Supplied data:

((

(** X10. A request for an existing user whose [updates] field is missing,
    or is [null], passes the validator -- there is nothing to check -- and
    then makes the handler throw a TypeError at [Object.keys]; a request
    whose [updates] is a number or a boolean is answered 200.  In all these
    cases nothing is written. *)
Theorem X10_update_profile_without_a_mapping (st : state) (users : value)
    (username : string) (user : value) :
  username <> EmptyString ->
  get (st_heap st) users username = Some user -> truthy user = true ->
  Fixed.update_profile users username None st = Thrown TypeError st
  /\ Fixed.update_profile users username (Some JNull) st = Thrown TypeError st
  /\ (forall z, Fixed.update_profile users username (Some (JNum z)) st
                = Normal (Response 200 "Profile updated securely" []) st)
  /\ (forall b, Fixed.update_profile users username (Some (JBool b)) st
                = Normal (Response 200 "Profile updated securely" []) st).
Proof.
  intros Hu Hg Ht. apply String.eqb_neq in Hu.
  assert (E : forall updates,
    Fixed.update_profile users username updates st
    = (let errors := Fixed.validateProfileUpdates updates in
       if negb (Nat.eqb (length errors) 0)
       then ret (Response 400 "Invalid input" errors)
       else
         match updates with
         | Some source => safeMerge user source
         | None => throwM TypeError
         end ;;
         ret (Response 200 "Profile updated securely" [])) st).
  { intros updates. unfold Fixed.update_profile, bind at 1, getM. rewrite Hg, Hu, Ht.
    reflexivity. }
  repeat split; intros; rewrite E; try reflexivity.
  - unfold Fixed.validateProfileUpdates. cbn [Fixed.json_truthy].
    destruct (negb (Z.eqb z 0)); reflexivity.
  - unfold Fixed.validateProfileUpdates. cbn [Fixed.json_truthy].
    destruct b; reflexivity.
Qed.

Lemma X10_witness :
  Fixed.update_profile (VRef 10) "alice" None booted = Thrown TypeError booted
  /\ Fixed.update_profile (VRef 10) "alice" (Some JNull) booted = Thrown TypeError booted
  /\ (forall z, Fixed.update_profile (VRef 10) "alice" (Some (JNum z)) booted
                = Normal (Response 200 "Profile updated securely" []) booted)
  /\ (forall b, Fixed.update_profile (VRef 10) "alice" (Some (JBool b)) booted
                = Normal (Response 200 "Profile updated securely" []) booted).
Proof.
  apply (X10_update_profile_without_a_mapping booted (VRef 10) "alice" (VRef 11)).
  - discriminate.
  - reflexivity.
  - reflexivity.
Defined.

Lemma get_absent_without_prototype (h : heap) (l : loc) (o : obj) (k : string) :
  h !! l = Some o -> proto o = None -> lookup_prop k (props o) = None ->
  get h (VRef l) k = Some VUndef.
Proof.
  intros Hl Hp Hk. assert (Hlt : l < length h) by (eapply lookup_lt_Some, Hl).
  unfold get. destruct (length h) as [|n]; [lia|].
  cbn [find_prop]. rewrite Hl, Hk, Hp. reflexivity.
Qed.

(** X11. On a table of users that has no prototype, as the patched server
    builds it, a name that is not an own key of the table finds no user,
    [__proto__], [constructor] and [toString] included: the request is
    answered 404 whatever its updates, and nothing is merged. *)
Theorem X11_unknown_user_is_not_found (st : state) (table : loc) (o : obj)
    (username : string) (updates : option json) :
  st_heap st !! table = Some o -> proto o = None ->
  lookup_prop username (props o) = None ->
  Fixed.update_profile (VRef table) username updates st
  = Normal (Response 404 "User not found" []) st.
Proof.
  intros Hl Hp Hk. unfold Fixed.update_profile, bind, getM.
  rewrite (get_absent_without_prototype _ _ _ _ Hl Hp Hk).
  cbn [truthy negb]. rewrite orb_true_r. reflexivity.
Qed.

Lemma X11_witness :
  Fixed.update_profile (VRef 10) "__proto__" (Some display_update) booted
  = Normal (Response 404 "User not found" []) booted.
Proof.
  apply (X11_unknown_user_is_not_found booted 10
           (mkObj [("alice", PData (VRef 11) true true); ("bob", PData (VRef 12) true true)]
                  None true CObject));
    reflexivity.
Defined.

))

Task item: Copy all the lines from the data above that hold the word "JNum".

Response area:
  /\ (forall z, Fixed.update_profile users username (Some (JNum z)) st
  /\ (forall z, Fixed.update_profile (VRef 10) "alice" (Some (JNum z)) booted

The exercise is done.